● EXERCISE: Across the listing below, count every line where the string "meanwhile" appears, then give only the count.

● LISTED RECORDS:
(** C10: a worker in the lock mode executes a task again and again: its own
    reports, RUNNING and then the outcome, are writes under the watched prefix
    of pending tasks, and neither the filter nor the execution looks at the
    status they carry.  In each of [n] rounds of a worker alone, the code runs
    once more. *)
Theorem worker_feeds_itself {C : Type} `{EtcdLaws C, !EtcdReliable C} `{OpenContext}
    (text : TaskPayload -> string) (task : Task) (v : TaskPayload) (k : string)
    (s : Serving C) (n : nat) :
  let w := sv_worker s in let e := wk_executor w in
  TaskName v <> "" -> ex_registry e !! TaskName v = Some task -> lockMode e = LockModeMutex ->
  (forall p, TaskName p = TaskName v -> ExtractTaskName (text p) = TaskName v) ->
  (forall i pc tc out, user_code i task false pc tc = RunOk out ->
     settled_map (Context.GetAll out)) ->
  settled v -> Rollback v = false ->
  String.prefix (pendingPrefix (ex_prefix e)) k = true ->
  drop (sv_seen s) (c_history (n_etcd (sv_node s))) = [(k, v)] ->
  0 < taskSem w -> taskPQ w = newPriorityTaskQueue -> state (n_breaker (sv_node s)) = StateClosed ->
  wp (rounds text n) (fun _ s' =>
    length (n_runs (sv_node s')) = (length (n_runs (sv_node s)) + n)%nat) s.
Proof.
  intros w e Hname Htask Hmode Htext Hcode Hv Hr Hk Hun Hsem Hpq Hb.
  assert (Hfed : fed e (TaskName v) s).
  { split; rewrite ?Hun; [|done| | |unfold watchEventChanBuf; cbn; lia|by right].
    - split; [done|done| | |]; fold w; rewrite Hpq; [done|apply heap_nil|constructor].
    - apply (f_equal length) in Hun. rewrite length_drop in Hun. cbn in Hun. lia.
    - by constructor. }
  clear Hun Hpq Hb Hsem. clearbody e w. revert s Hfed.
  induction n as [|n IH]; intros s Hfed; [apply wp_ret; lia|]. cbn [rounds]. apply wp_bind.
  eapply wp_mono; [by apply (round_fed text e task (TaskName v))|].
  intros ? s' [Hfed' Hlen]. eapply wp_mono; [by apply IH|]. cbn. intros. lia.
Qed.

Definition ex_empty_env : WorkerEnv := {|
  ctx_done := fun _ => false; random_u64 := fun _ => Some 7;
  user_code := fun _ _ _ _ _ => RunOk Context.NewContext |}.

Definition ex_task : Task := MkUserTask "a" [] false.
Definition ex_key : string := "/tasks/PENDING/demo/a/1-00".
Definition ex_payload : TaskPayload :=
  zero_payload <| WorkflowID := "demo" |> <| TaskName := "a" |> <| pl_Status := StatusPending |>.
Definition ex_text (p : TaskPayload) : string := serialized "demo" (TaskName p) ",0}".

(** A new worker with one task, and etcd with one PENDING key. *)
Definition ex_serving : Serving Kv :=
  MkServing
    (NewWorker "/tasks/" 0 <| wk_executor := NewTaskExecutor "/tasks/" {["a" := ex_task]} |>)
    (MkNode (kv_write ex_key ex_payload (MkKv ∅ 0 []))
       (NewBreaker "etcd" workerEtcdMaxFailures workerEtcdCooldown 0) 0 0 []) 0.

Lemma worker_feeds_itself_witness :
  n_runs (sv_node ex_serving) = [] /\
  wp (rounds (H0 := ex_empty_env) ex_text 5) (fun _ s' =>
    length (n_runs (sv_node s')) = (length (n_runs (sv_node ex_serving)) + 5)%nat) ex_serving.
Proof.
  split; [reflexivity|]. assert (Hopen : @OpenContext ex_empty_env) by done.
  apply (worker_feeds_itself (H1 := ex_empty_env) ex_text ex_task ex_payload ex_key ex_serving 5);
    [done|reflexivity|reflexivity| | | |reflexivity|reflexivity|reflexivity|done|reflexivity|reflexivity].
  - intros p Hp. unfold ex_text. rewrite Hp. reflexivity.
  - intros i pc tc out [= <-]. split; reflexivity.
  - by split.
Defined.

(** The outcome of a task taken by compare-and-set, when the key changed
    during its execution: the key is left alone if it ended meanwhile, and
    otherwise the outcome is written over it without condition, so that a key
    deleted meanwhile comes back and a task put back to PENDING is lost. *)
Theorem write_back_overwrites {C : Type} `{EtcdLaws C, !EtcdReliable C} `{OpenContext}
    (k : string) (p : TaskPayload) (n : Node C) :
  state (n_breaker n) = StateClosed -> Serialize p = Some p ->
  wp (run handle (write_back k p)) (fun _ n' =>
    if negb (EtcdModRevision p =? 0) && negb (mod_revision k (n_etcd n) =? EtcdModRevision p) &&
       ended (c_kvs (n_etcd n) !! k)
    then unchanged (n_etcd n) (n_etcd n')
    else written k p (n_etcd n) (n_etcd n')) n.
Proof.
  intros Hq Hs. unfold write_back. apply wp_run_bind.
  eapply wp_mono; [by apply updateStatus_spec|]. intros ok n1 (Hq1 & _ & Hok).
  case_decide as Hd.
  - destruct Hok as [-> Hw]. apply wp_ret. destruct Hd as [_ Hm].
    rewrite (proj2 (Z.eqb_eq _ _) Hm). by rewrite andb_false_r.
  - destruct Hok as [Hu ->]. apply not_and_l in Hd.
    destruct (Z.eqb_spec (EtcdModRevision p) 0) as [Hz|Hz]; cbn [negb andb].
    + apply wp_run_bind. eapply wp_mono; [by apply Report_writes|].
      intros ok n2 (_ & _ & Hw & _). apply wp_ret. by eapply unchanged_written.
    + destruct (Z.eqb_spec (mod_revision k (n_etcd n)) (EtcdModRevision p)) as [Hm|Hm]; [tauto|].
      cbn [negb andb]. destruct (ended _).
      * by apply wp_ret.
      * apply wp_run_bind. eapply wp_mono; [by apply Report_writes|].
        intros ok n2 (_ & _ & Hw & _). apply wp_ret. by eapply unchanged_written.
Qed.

● ANSWER TO THE EXERCISE: 2